TASK INSTRUCTIONS:
After locating the line that contains "(* ===== verification/ArenaTheorems.v" in the records below, write out exactly that line and each line after it through the one that contains "every cleanup function", and nothing else.

--- INPUT DATA Enclosed Below ---

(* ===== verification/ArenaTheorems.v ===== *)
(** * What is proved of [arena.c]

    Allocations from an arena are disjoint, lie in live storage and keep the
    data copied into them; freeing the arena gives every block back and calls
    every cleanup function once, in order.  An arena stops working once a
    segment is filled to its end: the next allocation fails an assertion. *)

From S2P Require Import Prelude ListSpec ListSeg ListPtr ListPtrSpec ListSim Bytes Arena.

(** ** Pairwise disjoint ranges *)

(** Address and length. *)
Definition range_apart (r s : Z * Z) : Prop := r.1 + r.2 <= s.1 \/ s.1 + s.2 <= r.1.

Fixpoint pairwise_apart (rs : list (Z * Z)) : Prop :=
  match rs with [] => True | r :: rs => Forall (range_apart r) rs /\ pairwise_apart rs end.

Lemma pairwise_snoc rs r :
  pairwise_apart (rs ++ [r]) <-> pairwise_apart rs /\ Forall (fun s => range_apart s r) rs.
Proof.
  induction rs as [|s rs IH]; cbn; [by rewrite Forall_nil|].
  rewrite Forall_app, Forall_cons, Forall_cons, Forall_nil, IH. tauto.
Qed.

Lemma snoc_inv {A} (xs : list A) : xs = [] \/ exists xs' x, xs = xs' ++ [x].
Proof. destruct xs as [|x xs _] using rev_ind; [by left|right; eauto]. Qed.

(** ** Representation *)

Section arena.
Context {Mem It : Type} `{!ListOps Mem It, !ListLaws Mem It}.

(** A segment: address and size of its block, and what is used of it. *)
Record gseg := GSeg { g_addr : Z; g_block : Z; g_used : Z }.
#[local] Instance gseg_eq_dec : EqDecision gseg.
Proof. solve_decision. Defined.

--- End of Enclosed INPUT DATA ---
--- INPUT DATA Enclosed Below ---

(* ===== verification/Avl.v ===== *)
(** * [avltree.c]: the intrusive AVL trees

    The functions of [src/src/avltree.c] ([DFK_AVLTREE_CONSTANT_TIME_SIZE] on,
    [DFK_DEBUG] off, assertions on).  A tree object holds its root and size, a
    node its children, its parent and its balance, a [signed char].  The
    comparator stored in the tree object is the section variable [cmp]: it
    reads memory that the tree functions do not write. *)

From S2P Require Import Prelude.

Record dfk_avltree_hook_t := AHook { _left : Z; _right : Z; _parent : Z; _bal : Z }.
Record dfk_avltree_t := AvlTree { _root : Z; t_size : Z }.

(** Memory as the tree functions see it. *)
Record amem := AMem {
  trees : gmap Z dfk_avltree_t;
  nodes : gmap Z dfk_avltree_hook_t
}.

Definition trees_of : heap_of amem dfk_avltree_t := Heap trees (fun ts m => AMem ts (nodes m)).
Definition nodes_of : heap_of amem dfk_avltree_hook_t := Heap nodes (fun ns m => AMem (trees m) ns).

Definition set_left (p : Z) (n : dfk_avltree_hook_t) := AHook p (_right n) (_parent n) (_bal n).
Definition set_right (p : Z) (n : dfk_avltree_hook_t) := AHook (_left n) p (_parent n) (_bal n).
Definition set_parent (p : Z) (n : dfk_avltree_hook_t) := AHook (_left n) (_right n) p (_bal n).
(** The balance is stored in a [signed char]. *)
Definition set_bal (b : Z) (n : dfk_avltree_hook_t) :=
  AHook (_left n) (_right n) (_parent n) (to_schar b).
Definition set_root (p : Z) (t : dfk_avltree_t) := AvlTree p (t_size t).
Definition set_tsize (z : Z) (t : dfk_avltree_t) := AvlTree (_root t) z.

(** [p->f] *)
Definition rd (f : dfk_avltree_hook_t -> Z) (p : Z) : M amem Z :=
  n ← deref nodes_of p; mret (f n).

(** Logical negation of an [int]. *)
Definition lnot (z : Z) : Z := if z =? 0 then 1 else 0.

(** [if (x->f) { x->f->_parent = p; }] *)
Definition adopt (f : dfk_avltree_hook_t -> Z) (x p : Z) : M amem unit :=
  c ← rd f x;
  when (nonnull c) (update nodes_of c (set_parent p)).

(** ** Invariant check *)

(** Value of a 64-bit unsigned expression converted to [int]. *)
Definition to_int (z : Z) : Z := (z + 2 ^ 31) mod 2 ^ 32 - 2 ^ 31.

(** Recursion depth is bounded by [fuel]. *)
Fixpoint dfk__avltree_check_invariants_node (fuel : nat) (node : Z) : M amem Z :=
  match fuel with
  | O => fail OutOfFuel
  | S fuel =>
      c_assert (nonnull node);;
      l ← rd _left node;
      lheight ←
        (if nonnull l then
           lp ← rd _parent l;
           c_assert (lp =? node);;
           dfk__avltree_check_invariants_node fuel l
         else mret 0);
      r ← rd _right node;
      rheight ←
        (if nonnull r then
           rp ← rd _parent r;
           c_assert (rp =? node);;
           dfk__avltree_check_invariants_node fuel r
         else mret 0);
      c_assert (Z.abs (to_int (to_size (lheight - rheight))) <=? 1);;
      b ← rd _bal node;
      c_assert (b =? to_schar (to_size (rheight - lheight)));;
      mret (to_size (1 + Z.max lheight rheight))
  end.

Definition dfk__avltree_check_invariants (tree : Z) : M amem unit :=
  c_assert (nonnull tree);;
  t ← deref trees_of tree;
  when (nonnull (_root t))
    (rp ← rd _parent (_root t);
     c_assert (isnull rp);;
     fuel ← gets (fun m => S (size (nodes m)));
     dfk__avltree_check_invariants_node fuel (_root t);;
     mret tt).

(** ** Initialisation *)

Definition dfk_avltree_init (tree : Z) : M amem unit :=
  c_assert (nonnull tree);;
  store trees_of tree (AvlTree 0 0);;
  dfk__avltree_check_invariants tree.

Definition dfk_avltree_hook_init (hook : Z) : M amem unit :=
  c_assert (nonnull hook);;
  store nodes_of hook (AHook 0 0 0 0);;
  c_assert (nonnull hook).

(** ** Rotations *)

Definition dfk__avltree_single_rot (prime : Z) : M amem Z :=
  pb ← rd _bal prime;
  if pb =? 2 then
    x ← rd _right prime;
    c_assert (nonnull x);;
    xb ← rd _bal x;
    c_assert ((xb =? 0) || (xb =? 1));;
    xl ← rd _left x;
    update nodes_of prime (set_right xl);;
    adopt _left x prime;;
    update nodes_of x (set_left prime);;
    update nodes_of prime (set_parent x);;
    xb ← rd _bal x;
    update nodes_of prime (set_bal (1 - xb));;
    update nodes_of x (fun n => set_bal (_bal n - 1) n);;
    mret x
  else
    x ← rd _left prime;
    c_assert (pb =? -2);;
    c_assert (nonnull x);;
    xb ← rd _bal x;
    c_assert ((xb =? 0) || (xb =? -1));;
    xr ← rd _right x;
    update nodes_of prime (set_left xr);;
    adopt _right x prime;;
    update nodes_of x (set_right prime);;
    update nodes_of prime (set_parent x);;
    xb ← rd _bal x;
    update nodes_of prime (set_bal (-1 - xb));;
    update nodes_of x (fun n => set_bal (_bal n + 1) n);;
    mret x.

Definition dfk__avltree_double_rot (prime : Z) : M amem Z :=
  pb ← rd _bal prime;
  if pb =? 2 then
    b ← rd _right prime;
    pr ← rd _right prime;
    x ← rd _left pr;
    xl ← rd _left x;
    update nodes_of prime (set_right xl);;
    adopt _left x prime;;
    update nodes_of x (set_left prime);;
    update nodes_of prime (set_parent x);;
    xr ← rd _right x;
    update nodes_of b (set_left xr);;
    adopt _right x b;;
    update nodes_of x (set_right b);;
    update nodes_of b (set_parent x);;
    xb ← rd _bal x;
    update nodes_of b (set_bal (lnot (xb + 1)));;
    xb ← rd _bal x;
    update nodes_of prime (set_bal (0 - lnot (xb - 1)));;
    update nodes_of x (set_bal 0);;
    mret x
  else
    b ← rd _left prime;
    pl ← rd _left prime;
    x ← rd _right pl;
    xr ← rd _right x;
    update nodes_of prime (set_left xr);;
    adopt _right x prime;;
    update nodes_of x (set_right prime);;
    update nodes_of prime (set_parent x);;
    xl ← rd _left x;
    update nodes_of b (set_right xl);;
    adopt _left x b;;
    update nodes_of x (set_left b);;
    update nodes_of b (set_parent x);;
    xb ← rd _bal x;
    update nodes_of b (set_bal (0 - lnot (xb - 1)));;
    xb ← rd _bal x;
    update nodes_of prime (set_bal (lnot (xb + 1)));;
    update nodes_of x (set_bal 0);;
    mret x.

--- End of Enclosed INPUT DATA ---

EXERCISE SOLUTION:
(* ===== verification/ArenaTheorems.v ===== *)
(** * What is proved of [arena.c]

    Allocations from an arena are disjoint, lie in live storage and keep the
    data copied into them; freeing the arena gives every block back and calls
    every cleanup function once, in order.  An arena stops working once a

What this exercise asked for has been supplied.